One of the themes the film addresses obliquely is single parenting, which frequently
changes the essential nature of the relationship between that parent and his or
her child. Cusack says she's thankfully never confronted that situation in real
life, but she was able to interpolate that into her performance in the film. "I
can't imagine being a single parent or a single parent that doesn't have a lot
of money," she says, referencing her character's financial woes. "That's
a big, huge impact on your life and your dynamic and everything I mean,
that's huge. It affects how much you have a break from just concentrating on just
one other person in your life. It becomes so myopic that way, and more intense,
probably. I think it's a huge difference."
She says she intensified the on screen bond to reflect that kind of 'emotional
myopia,' as she put it. "I think it's a little harder to let go in a lot
of ways, to let them be separate from you," she says. "I mean, this
is a time when they're going to college, so really, that's it."
As the parent of two boys, she contends there aren't that many correlating
conflicts that have yet arisen in her real life, but she does admit that playing
a parent on screen occasionally enlightens her off-camera family life. "I
think it's fun to have work that you can relate to, that you can feel like is
meaningful," she reiterates. "I mean, I might think that's a thing that
a lot of parents do. I see it in my own parenting all the time; I definitely don't
want them to be actors; that would be hard, if my sons wanted to do that, because
it's a really tough life, and you wouldn't want to put that on your kid.

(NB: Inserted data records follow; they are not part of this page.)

(** * gmail-mcp-manager: the OAuth2 coordinator and the documentation cache

    A shallow embedding of [src/auth.service.ts], of the Context7 service
    (the second half of [src/types.ts]) and of the two environment factories
    ([AuthService.fromEnvironment], [createFromEnvironment] of [src/index.ts]),
    with the properties the specification states about them.

    Conventions.
    - JavaScript numbers that hold millisecond timestamps are integers below
      2^53, modelled as [Z].
    - A value that may be [undefined] is an [option]; JavaScript truthiness is
      written out ([truthy_str], [truthy_num]).
    - An awaited promise of an external library is an [Outcome]: the value
      it fulfils with, or the error it rejects with.
    - [console.log] output is not modelled. *)

From Stdlib Require Import ZArith Lia Ascii String List.
From stdpp Require Import base option list strings gmap pretty.

Local Open Scope Z_scope.

(** ** JavaScript values shared by the two services *)

Module Js.

(** The error classes of [src/types.ts]; [PlainError] is a JavaScript
    [Error] that is not a [GmailMCPError] (thrown by [new Error(..)] or by a
    library). *)
Inductive JsError :=
| AuthenticationError (message : string)
| APIError (message : string) (statusCode : Z)
| PlainError (message : string).

Definition message_of (e : JsError) : string :=
  match e with
  | AuthenticationError m => m
  | APIError m _ => m
  | PlainError m => m
  end.

(** [GmailMCPError.code] and [statusCode]; a plain [Error] has neither. *)
Definition code_of (e : JsError) : option string :=
  match e with
  | AuthenticationError _ => Some "AUTHENTICATION_ERROR"%string
  | APIError _ _ => Some "API_ERROR"%string
  | PlainError _ => None
  end.

Definition is_AuthenticationError (e : JsError) : bool :=
  match e with AuthenticationError _ => true | _ => false end.

(** What an awaited library promise settles to. *)
Inductive Outcome (A : Type) :=
| Fulfilled (a : A)
| Rejects (e : JsError).
Arguments Fulfilled {A} a.
Arguments Rejects {A} e.

(** Truthiness of a string and of a number. *)
Definition truthy_str (s : string) : bool :=
  match s with EmptyString => false | String _ _ => true end.

Definition truthy_num (z : Z) : bool := negb (z =? 0).

(** A value that is present and not the empty string. *)
Definition truthy (o : option string) : option string :=
  match o with
  | Some s => if truthy_str s then Some s else None
  | None => None
  end.

(** [o || d] for an optional string [o]. *)
Definition or_default (o : option string) (d : string) : string :=
  match o with
  | Some s => if truthy_str s then s else d
  | None => d
  end.

(** [hay.includes(needle)], which is also [hay.indexOf(needle) > -1]. *)
Fixpoint includes (hay needle : string) : bool :=
  String.prefix needle hay ||
  match hay with
  | EmptyString => false
  | String _ rest => includes rest needle
  end.

(** [s.toLowerCase()] on ASCII text. *)
Definition lower_ascii (c : ascii) : ascii :=
  let n := nat_of_ascii c in
  if ((65 <=? n) && (n <=? 90))%nat then ascii_of_nat (n + 32) else c.

Fixpoint toLowerCase (s : string) : string :=
  match s with
  | EmptyString => EmptyString
  | String c rest => String (lower_ascii c) (toLowerCase rest)
  end.

(** [s.split(sep)] for a one-character separator: never the empty list. *)
Fixpoint split (sep : ascii) (s : string) : list string :=
  match s with
  | EmptyString => [EmptyString]
  | String c rest =>
      if Ascii.eqb c sep then EmptyString :: split sep rest
      else match split sep rest with
           | [] => [String c EmptyString]
           | w :: ws => String c w :: ws
           end
  end.

(** [l.join(sep)]. *)
Fixpoint join (sep : string) (l : list string) : string :=
  match l with
  | [] => EmptyString
  | [w] => w
  | w :: ws => w +:+ sep +:+ join sep ws
  end.

(** [l.slice(-n)]: the last [n] elements. *)
Definition slice_last {A} (n : nat) (l : list A) : list A :=
  drop (length l - n)%nat l.

End Js.
Import Js.

(** ** The Context7 documentation service ([Context7Service] of [src/types.ts]) *)

Module Context7.

Record Context7Response := {
  documentation : string;
  examples : list string;
  relevantLinks : list string;
}.

(** [CACHE_DURATION = 30 * 60 * 1000] milliseconds. *)
Definition CACHE_DURATION : Z := 30 * 60 * 1000.

(** The service object: the flag and the two parallel maps. *)
Record Context7Service := {
  enabled : bool;
  cache : gmap string Context7Response;
  cacheExpiry : gmap string Z;
}.

(** [new Context7Service(enabled = true)]. *)
Definition new (enabled : option bool) : Context7Service :=
  {| enabled := default true enabled; cache := ∅; cacheExpiry := ∅ |}.

Definition setEnabled (b : bool) (s : Context7Service) : Context7Service :=
  {| enabled := b; cache := cache s; cacheExpiry := cacheExpiry s |}.

Definition isEnabled (s : Context7Service) : bool := enabled s.

Definition clearCache (s : Context7Service) : Context7Service :=
  {| enabled := enabled s; cache := ∅; cacheExpiry := ∅ |}.

(** [getCacheStats()]: size and keys of the value map (the keys as a set;
    the source lists them in insertion order). *)
Definition getCacheStats (s : Context7Service) : nat * gset string :=
  (size (cache s), dom (cache s)).

(** The template [`${operation}-${context || 'default'}`]. *)
Definition cacheKey (operation : string) (context : option string) : string :=
  operation +:+ "-" +:+ or_default context "default".

(** [getCachedResponse(key)] at time [now = Date.now()]: the entry when both
    maps have the key and [now < expiry]; otherwise a present value is
    deleted from both maps. *)
Definition live (now : Z) (cached : option Context7Response) (expiry : option Z) : bool :=
  match cached, expiry with
  | Some _, Some e => truthy_num e && (now <? e)
  | _, _ => false
  end.

Definition getCachedResponse (now : Z) (key : string) (s : Context7Service)
  : Context7Service * option Context7Response :=
  let cached := cache s !! key in
  let expiry := cacheExpiry s !! key in
  if live now cached expiry then (s, cached)
  else
    match cached with
    | Some _ =>
        ({| enabled := enabled s;
            cache := delete key (cache s);
            cacheExpiry := delete key (cacheExpiry s) |}, None)
    | None => (s, None)
    end.

(** [setCachedResponse(key, response)] at time [now = Date.now()]. *)
Definition setCachedResponse (now : Z) (key : string) (response : Context7Response)
  (s : Context7Service) : Context7Service :=
  {| enabled := enabled s;
     cache := <[key := response]> (cache s);
     cacheExpiry := <[key := now + CACHE_DURATION]> (cacheExpiry s) |}.

(** The own properties of the object literal [operationMap] of
    [mapOperationToSearchTerm], in source order. *)
Definition operationMap : list (string * string) :=
  [ ("authenticate", "Gmail API OAuth2 authentication");
    ("listMessages", "Gmail API list messages");
    ("getMessage", "Gmail API get message details");
    ("sendMessage", "Gmail API send email");
    ("createDraft", "Gmail API create draft");
    ("updateDraft", "Gmail API update draft");
    ("sendDraft", "Gmail API send draft");
    ("listDrafts", "Gmail API list drafts");
    ("batchOperation", "Gmail API batch modify messages");
    ("getLabels", "Gmail API list labels");
    ("getThread", "Gmail API get thread");
    ("listThreads", "Gmail API list threads");
    ("getStats", "Gmail API mailbox statistics") ]%string.

(** What the object literal inherits from [Object.prototype]: for each
    inherited name, the text that a template literal makes of the inherited
    value on Node.js.  The values are built-in functions, and for [__proto__]
    the prototype object itself: all of them are truthy, none is a string. *)
Definition objectPrototype : list (string * string) :=
  [ ("constructor", "function Object() { [native code] }");
    ("__defineGetter__", "function __defineGetter__() { [native code] }");
    ("__defineSetter__", "function __defineSetter__() { [native code] }");
    ("hasOwnProperty", "function hasOwnProperty() { [native code] }");
    ("__lookupGetter__", "function __lookupGetter__() { [native code] }");
    ("__lookupSetter__", "function __lookupSetter__() { [native code] }");
    ("isPrototypeOf", "function isPrototypeOf() { [native code] }");
    ("propertyIsEnumerable", "function propertyIsEnumerable() { [native code] }");
    ("toString", "function toString() { [native code] }");
    ("valueOf", "function valueOf() { [native code] }");
    ("__proto__", "[object Object]");
    ("toLocaleString", "function toLocaleString() { [native code] }") ]%string.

"You see it in small ways with they have a friend that they want to play
with that is not the best influence, but they really want to play with that person,"
she continues, reflecting on the film's exploration of the respective goals of
parents and their children. "There's so much you can shape and so much you've
just got to say, 'He has so much fun with that kid'; you've got to let him do
it.
"It just kind of reinforces good to think about, important to think about,
fun to sit and talk about [things], you know?"